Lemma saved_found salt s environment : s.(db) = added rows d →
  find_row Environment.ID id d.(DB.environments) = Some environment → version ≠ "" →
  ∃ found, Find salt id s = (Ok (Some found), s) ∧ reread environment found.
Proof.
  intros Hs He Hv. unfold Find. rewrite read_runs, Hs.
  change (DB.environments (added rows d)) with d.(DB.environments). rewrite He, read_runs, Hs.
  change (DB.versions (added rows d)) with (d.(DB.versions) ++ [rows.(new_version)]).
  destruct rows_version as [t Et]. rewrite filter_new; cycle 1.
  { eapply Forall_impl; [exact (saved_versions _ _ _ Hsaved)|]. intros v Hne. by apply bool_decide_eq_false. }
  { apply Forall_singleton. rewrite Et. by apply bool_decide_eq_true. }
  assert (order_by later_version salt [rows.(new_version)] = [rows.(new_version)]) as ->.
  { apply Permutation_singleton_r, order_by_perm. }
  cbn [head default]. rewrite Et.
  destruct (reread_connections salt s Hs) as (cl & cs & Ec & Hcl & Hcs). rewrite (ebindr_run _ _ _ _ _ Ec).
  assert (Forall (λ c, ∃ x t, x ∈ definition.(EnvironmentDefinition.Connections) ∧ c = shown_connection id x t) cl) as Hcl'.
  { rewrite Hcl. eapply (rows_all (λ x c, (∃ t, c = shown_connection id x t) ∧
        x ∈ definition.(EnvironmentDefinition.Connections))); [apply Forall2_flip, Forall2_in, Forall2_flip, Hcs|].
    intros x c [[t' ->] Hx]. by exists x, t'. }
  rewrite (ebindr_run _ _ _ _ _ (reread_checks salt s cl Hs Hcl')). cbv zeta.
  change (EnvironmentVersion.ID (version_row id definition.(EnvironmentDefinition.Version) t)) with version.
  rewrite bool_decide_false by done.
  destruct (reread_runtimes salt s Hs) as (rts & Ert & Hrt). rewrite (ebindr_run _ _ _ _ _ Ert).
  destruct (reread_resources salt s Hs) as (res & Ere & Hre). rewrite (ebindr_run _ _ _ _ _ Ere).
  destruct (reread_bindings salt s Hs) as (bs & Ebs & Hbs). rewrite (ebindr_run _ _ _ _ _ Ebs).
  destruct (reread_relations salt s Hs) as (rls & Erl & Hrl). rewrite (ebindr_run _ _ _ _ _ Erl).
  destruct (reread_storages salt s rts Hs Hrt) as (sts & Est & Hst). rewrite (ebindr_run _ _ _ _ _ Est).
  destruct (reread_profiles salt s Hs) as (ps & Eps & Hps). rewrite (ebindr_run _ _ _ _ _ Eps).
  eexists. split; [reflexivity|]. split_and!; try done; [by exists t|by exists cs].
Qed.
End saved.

------

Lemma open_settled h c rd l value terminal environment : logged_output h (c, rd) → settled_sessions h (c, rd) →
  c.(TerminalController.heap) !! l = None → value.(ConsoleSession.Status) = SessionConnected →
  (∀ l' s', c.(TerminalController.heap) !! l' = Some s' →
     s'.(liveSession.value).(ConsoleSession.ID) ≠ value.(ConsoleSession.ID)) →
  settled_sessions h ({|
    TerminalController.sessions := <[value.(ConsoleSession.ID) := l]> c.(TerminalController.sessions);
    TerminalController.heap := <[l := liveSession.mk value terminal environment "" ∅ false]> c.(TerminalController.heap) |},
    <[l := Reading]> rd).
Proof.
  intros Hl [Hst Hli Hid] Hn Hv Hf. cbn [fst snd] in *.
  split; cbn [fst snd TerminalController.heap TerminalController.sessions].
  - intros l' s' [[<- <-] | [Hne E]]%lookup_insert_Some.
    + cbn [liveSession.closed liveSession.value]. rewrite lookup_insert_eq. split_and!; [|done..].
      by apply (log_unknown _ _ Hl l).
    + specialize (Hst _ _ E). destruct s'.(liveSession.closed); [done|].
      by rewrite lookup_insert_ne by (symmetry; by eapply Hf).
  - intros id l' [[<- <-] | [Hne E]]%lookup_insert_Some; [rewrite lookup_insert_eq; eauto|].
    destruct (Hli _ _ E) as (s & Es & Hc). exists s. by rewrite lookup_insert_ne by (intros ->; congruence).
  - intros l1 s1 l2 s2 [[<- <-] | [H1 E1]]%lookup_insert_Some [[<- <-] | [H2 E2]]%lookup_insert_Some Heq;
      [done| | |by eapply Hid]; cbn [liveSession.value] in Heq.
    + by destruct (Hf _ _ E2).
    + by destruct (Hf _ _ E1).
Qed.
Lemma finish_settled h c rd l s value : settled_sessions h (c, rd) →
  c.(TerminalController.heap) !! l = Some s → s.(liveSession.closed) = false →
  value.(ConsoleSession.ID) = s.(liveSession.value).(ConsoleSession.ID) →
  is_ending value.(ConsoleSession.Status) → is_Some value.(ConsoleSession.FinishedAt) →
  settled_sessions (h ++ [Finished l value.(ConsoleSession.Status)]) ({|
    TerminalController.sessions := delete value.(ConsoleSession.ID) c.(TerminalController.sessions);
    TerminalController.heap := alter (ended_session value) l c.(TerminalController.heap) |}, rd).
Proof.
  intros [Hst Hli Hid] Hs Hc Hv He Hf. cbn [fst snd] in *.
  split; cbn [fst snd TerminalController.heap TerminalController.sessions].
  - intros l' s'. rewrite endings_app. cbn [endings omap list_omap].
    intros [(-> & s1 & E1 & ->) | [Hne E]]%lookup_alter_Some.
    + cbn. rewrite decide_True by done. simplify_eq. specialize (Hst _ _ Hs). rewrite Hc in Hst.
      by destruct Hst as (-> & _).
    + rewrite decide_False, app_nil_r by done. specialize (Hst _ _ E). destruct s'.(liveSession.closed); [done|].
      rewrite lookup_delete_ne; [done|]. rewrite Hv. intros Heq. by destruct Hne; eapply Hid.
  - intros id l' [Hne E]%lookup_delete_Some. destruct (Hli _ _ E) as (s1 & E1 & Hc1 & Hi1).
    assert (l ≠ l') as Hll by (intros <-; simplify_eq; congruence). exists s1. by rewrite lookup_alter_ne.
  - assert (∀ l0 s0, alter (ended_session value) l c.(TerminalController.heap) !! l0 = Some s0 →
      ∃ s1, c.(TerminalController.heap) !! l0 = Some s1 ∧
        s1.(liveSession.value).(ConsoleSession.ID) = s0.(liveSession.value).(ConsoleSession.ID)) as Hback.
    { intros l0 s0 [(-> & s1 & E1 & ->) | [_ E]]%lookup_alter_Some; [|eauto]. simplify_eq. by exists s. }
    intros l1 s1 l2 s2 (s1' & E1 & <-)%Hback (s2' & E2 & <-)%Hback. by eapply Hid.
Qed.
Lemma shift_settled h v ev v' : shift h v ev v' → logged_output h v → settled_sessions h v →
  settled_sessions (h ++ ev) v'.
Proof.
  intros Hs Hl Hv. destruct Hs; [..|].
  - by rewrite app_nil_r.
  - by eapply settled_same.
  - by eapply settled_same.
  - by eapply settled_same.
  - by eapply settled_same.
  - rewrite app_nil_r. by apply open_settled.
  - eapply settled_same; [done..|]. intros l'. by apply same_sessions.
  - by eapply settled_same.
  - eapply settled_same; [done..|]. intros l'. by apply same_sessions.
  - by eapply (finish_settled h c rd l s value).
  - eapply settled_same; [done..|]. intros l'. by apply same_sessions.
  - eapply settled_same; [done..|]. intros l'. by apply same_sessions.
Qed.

------

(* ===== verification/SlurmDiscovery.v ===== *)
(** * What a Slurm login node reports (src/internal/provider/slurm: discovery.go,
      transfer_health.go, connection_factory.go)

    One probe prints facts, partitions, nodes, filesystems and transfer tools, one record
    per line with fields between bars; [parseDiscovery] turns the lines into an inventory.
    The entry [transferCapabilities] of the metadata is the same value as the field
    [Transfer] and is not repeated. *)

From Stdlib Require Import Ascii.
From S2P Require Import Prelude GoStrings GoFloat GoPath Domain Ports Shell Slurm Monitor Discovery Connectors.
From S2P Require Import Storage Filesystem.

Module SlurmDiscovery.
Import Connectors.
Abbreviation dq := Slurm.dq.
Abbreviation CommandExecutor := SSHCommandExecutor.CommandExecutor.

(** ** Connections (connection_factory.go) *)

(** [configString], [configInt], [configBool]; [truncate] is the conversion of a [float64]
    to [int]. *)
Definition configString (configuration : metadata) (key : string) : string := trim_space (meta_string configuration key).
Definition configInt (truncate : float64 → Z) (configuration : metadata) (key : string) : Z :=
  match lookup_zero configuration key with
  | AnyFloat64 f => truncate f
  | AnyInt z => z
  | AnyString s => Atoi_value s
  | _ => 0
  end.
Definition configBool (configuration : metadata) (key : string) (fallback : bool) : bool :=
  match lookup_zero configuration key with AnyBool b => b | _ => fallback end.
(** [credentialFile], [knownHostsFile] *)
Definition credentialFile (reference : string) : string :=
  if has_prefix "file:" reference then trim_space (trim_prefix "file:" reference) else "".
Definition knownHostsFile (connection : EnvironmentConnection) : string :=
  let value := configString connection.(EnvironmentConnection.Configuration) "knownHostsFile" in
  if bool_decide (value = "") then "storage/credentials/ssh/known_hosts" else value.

------

Brief -
Copy out only the lines of the records above from the one with "The entry [transferCapabilities]" through the one with "Definition configBool (configuration", exactly as they stand, both included.

Expected answer -
    The entry [transferCapabilities] of the metadata is the same value as the field
    [Transfer] and is not repeated. *)

From Stdlib Require Import Ascii.
From S2P Require Import Prelude GoStrings GoFloat GoPath Domain Ports Shell Slurm Monitor Discovery Connectors.
From S2P Require Import Storage Filesystem.

Module SlurmDiscovery.
Import Connectors.
Abbreviation dq := Slurm.dq.
Abbreviation CommandExecutor := SSHCommandExecutor.CommandExecutor.

(** ** Connections (connection_factory.go) *)

(** [configString], [configInt], [configBool]; [truncate] is the conversion of a [float64]
    to [int]. *)
Definition configString (configuration : metadata) (key : string) : string := trim_space (meta_string configuration key).
Definition configInt (truncate : float64 → Z) (configuration : metadata) (key : string) : Z :=
  match lookup_zero configuration key with
  | AnyFloat64 f => truncate f
  | AnyInt z => z
  | AnyString s => Atoi_value s
  | _ => 0
  end.
Definition configBool (configuration : metadata) (key : string) (fallback : bool) : bool :=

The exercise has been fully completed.